Ce que ces auteurs mettent ici en évidence, c’est une pulsion (du latin pulsio : pousser) inhérente à l’être, et donc à tous les êtres vivants. Cette pulsion transcende le principe de cause à effet qui détermine leurs trajectoires. C’est une sorte principe méta : le fondement même du mouvement des individus. Nous nous levons tous les matins car nous sommes motivés, mis en mouvement par quelque chose.
Nietzsche
Nietzsche place ainsi la Volonté de puissance au cœur de sa description du monde vivant et de son interprétation de tout phénomène.

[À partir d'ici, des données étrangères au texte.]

(* ===== verification/Prelude.v ===== *)
(** * A verification library for syncchar

    syncchar characterises the synchronisation of an operating system.  A patched Linux
    kernel ([src/linux-2.6.16-unmod]) runs in the Simics simulator and reports to simulator
    modules ([src/sws/modules]) by magic instructions; the module [sync_char] watches the
    lock words of the kernel, times how long locks are waited for and held, records the
    bytes each critical section reads and writes, and counts the conflicts between critical
    sections.  The STAMP benchmarks ([src/sws/benchmarks/stamp]) are the load.

    This library models the parts that carry that logic and proves them correct: the
    modules, the kernel primitives they watch, and the benchmark whose result is checked.
    Definitions follow the source function by function, with the names of the source; each
    file says in its first comment which source files it stands for.

    ** The modules of the simulator ([src/sws/modules])

    - [WorkSet]: [sync_char/WorkSet.cc], [WorkSet.h].  The footprint of a critical section, a
      sorted list of ranges with two bits per byte.  Recording an access and the conflict count
      agree with byte-by-byte definitions (C1, C2); so do the dictionary of bytes
      ([get_workset_correct]) and the sizes ([sizes_correct]).
    - [LockData], [LockState], [Transition], [TransitionProps], [Critical]: [sync_char/sync_char.cc].
      Lock and caller records with their statistics; the classification of a lock word; the
      handlers for every transition of a lock; the life of a critical section from the
      request to the release.  Workset identifiers are unique (C3); acquiring opens exactly
      one workset and releasing closes and logs it with the exact times (C4, C5); a wait counts
      once however often it polls ([spin_contention_once]).
    - [AddressSpace]: the callbacks of [sync_char.cc] around the handlers: maps of lock
      addresses per address space with reference counts, forks and exits, memory accesses,
      context switches.  No dangling pointer is followed and nothing leaks, except that the exit of the
      last process of an object with locks has no defined result ([exit_with_locks_undefined]) (C6); an access
      lands in exactly the open worksets of its process (C7), switches lose nothing
      ([sched_keeps_worksets]).
    - [OsTable]: [common/os.cc].  The table of processes that each module keeps, refined to a
      map from live pids to fork numbers (C36), and its checkpoints ([os_checkpoint_roundtrip]).
    - [Magic]: [common/common.cc].  The decoding of magic instructions and their dispatch to the
      modules of every machine, the benchmark queue, watchpoints and random shutdowns.  The
      tables of [OsTable] in all modules of a machine agree and no callback crashes, provided that
      no live pid is forked, no unknown pid ends, no random shutdown has the limit 0 and only
      known processors are asked for their process (C39; [unknown_exit_crashes], [zero_limit_crashes]); a random shutdown never
      hits an unsafe region and is never lost ([random_shutdown_safe]).
    - [Staller]: [trans-staller-plus/staller.cc].  The stall of a memory access: bounded and never
      negative as long as the penalty times the greatest configured stall is below 2^31 (C40;
      beyond, [stall_negative]); the bandwidth probes count every byte once ([staller_accounting]).

    ** The kernel primitives ([src/linux-2.6.16-unmod])

    - [SpinLock]: [include/asm-i386/spinlock.h], [rwlock.h].  One step per atomic instruction of each
      processor; exclusion under every interleaving, and the classification of [LockState]
      reads the lock word correctly in every reachable state (C8, C9).
    - [Semaphore], [RwsemSpinlock], [Mutex]: [lib/semaphore-sleepers.c], [lib/rwsem-spinlock.c],
      [kernel/mutex.c] with their headers.  Exclusion or the bound on holders, and no sleeper is
      forgotten (C10-C12).
    - [RwsemXadd]: [lib/rwsem.c], [include/asm-i386/rwsem.h].  The read-write semaphore on one word
      with exchange-and-add: exclusion (C13), waiters are not forgotten once the lock is free (C14),
      and the wait lock is always dropped again ([rwsem_xadd_lock_dropped]); a reader that waits can be read
      as a writer by [LockState], and a wake-up can be lost while others back off, as lemmas
      show.
    - [SysVSem]: [ipc/sem.c].  Vectors of semaphore operations: atomic (C31), no lost wake-up
      (C32), exit undoes (C33); the scan of the queue ends and is complete
      ([sysv_update_queue_complete]), and [sysv_semop_errors] gives the exact error of every call.
    - [Pcount]: [init/pcount.c].  The shared-counter benchmark as a system call, in the robust build
      ([CONFIG_ROBUSTO_COUNTER], the default): every interleaving ends (C34), with the result that the kind of synchronisation gives (C35).

    ** STAMP ([src/sws/benchmarks/stamp])

    - [StampList]: [lib/list.c].  A linked list in a heap that implements sequences (C15), and sets
      when built without duplicates ([stamp_list_set]).
    - [StampArray] gives arrays and the class [Container] of an implementation with its abstract
      operations; [StampQueue], [StampHeap], [StampBitmap], [StampVector], [StampHashtable]: [lib/queue.c],
      [heap.c], [bitmap.c], [vector.c], [hashtable.c] with [pair.c].  The binary heap is a
      priority queue (C16), the hash table a finite map whose growth and refusals are determined
      by the memory that is left (C17), the circular buffer a FIFO queue
      ([stamp_queue_refines]), the bitmap
      a set of bits ([stamp_bitmap_refines]), the vector a sequence ([stamp_vector_refines]); every
      allocation may fail.
    - [StampBarrier], [StampBarrierProps], [StampThread]: [lib/thread.c].  The logarithmic barrier, one
      step per call of the thread library, with wake-ups that nobody signalled at both waits.
      In runs in which the second wait (on [proceedAllCond]) returns only when it is signalled, nobody
      leaves before everybody has arrived, and who is inside waits only for somebody who is not
      (C18); the pool of threads that meets at it runs every function on every thread once, in
      order, and ends (C19).  [spurious_all_breaks] shows that the barrier fails in other runs, which
      POSIX allows.
    - [StampAvl], [StampAvlTree], [StampAvlInsert], [StampAvlErase], [StampAvlTrav], [StampAvlMap]:
      [lib/avltree.c] with the map of [lib/map.h] on it.  [StampAvl] is the code, loops with explicit
      stacks on a heap of nodes; the next files relate heaps to balanced trees and prove
      rotations, insertion, erasure, traversal and destruction; any sequence of operations in which
      nothing is erased from an empty tree implements a sorted list, with insertions refused
      exactly when there is no memory, stays within the stacks and gives its memory back
      (C20); on an empty tree [erase_empty] shows the wrong answer.
    - [StampMemory]: [lib/memory.c].  Pools of blocks that grow: what is handed out is aligned, lies
      inside a block and never overlaps (C21).
    - [StampRandom]: [lib/mt19937ar.c], [lib/random.c].  The generator yields the sequence of the
      recurrence that defines the Mersenne Twister, from the seed of each stream (C22).
    - [Tl2], [Tl2Spec], [Tl2Inv], [Tl2Steps], [Tl2Props]: [tl2-x86-0.9.6/tl2.c], the transactional memory under
      the benchmarks.  [Tl2] is the code, one step per access to shared memory, and the
      specification; [Tl2Spec] has serial executions, [Tl2Inv] the invariant with its ghosts,
      [Tl2Steps] its preservation.  Transactions are serializable in real time (C23), open ones
      see a consistent memory (C24), calls return (C25), and for clients that store through no
      null pointer the run-time assertions of this build that [asserts] lists hold (C26).  This is what
      allows [Vacation], [Intruder] and the [TM] variants of the containers to take a transaction as one
      atomic step.
    - [RbTree], [RbTreeProps], [RbTreeDelete], [RbTreeMap], [RbTreeVerify]: [lib/rbtree.c].  The
      red-black tree with parent pointers in a heap; [RbTree] is the code, [RbTreeProps] relates
      heaps to trees and proves rotations and insertion, [RbTreeDelete] deletion.  Any sequence
      of operations implements the abstract tables [Vacation] is written on and gives its
      memory back (C37), a search is logarithmic ([rbtree_search_bound]), and the integrity
      check of the code succeeds (C38).
    - [Vacation], [VacationMain]: [vacation/reservation.c], [customer.c], [manager.c], [client.c],
      [vacation.c].  The travel database on the four tables, its transactions, set-up and final
      check: the books balance (C27) and the whole benchmark is correct (C28); lemmas give
      single operations: [vacation_no_restart], [vacation_reserve_cancel],
      [vacation_delete_customer], [vacation_bill], [client_selects_best].
    - [Intruder], [IntruderDecoder], [IntruderStream], [IntruderMain]: [intruder/*.c].  The benchmark that
      cuts strings into packets, puts them together again and searches them; [Intruder] is the
      code, on that of the queue, the vector and the random numbers; [IntruderDecoder] proves
      the decoder, [IntruderStream] the generator.  The packets give the strings back in any
      order (C29), and for every interleaving of the threads the benchmark ends, its final
      check succeeds and nothing is left over (C30).

    ** Conventions

    Integers are [Z]; where the code can wrap, [u32], [s32], [u64], [s64], [s16] and [s8] below say so.
    STAMP is built for 32 bits; the pools and the generator take the width of a word as a
    parameter.  A dereference of a bad pointer, a failed assertion or a
    loop that runs out of fuel has no result ([None]), and the theorems show that results
    exist.  Concurrent code is a step function on a state shared by the threads, one step per
    atomic access; [reach] and [run] below give the reachable states.

    Fuel: loops over the nodes of a heap get the size of the heap (the red-black deletion
    loop one more, the destruction of a height-balanced tree twice as much, since it turns
    every node at most once before it frees it); the scan of the semaphore queue gets n*n+n steps for n sleepers, enough
    since each restart follows a removal; the population count gets 33, one per bit and one
    to stop.  The lemmas that use them prove that they suffice.

    Bounds: spinlocks and read-write spinlocks for up to 128 processors (the width of the
    lock byte); semaphores and mutexes for fewer than 2^30 tasks, the exchange-and-add
    semaphore for fewer than 2^15 (half of its word counts the active ones); keys of the
    red-black tree between 0 and 2^31 for the default comparison, whose difference of longs
    wraps beyond; arrays of less than 2^31 bytes, as [malloc] gives them, with up to 2^28
    objects in a container and a growth factor of the hash table between 1 and 3; for
    the height-balanced tree, fewer than 2^45 operations, which keep its height within the 64
    entries of its stacks; for the pools, an even growth factor and requests whose grown size
    fits a [long]; for the barrier, a power of two of threads, as the code asserts; for [Intruder], fewer than
    2^28 buffers, the limit of the vector that keeps them; for the
    transactional memory, runs in which the version clock stays below the addresses of the log
    entries (a lemma shows what happens beyond).

    Parameters stand for code outside the repository: the contents of guest memory and the
    cycle counter of the simulator, the addresses that allocation returns, comparison
    functions, [qsort]; their hypotheses are those of the documentation (an allocated address is
    new and not null) and are met by the functions of the witnesses.

    ** Not modelled

    Printing and the formatting of logs; the registration of simulator classes and plain
    attributes; the transaction-commit hook of [sync_char.cc], which dereferences a null
    pointer; the parsing of map files by [sscanf]; the cache hierarchy ([osacache.cc]); the
    statistics of the staller, which are floating-point, and [dram.cc], which nothing calls; the
    profiler ([profile.cc]), the allocation history ([allochist.cc], compiled out) and the access
    to guest memory ([memaccess.cc]); the module [osatxm], whose source is not in the repository;
    simulator scripts in Python; in TL2 the eager build, the other clocks, allocation inside
    transactions, signal handlers and back-off delays; the functions of [mt19937ar.c]
    that return floating-point numbers; the preprocessor of [intruder] for hexadecimal escapes,
    which is never installed; the other applications of STAMP; the identifiers and
    permissions of System V semaphores; the rest of Linux, which is the unmodified kernel.

    This file: notations, tactics and lemmas shared by all components. *)

From stdpp Require Export base tactics option list list_numbers gmap strings sorting relations.
From Stdlib Require Export ZArith Lia Btauto.

#[export] Set Default Goal Selector "!".

Declare Scope sync_scope.
Delimit Scope sync_scope with sync.
#[global] Open Scope Z_scope.

#[global] Arguments seqZ : simpl never.

(** ** Machine integers

    C integers are [Z]; the conversions of the source are written out. *)

Definition u32 (x : Z) : Z := x mod 2 ^ 32.
Definition u64 (x : Z) : Z := x mod 2 ^ 64.
Definition sN (w : Z) (x : Z) : Z := (x + 2 ^ (w - 1)) mod 2 ^ w - 2 ^ (w - 1).
Definition s8 (x : Z) : Z := sN 8 x.
Definition s16 (x : Z) : Z := sN 16 x.
Definition s32 (x : Z) : Z := sN 32 x.
Definition s64 (x : Z) : Z := sN 64 x.

Lemma u32_range x : 0 <= u32 x < 2 ^ 32.
Proof. apply Z.mod_pos_bound; lia. Qed.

Cette volonté de puissance ne vise qu’une chose: son propre accroissement. Elle est un impératif pour chaque être à étendre ses limites.
« Partout où j’ai trouvé quelque chose de vivant, j’ai trouvé de la volonté de puissance »
Nietzsche, Ainsi parlait Zarathoustra, 1883

Schopenhaueur
Schopenhauer parle quant à lui de Volonté ( ou de Vouloir vivre ), pour désigner un désir universel, aveugle, illimité et inconscient, à l’origine de chaque phénomène naturel (énergie et gravité sont considérées comme des forces fondamentales de la Volonté) et de chaque comportement.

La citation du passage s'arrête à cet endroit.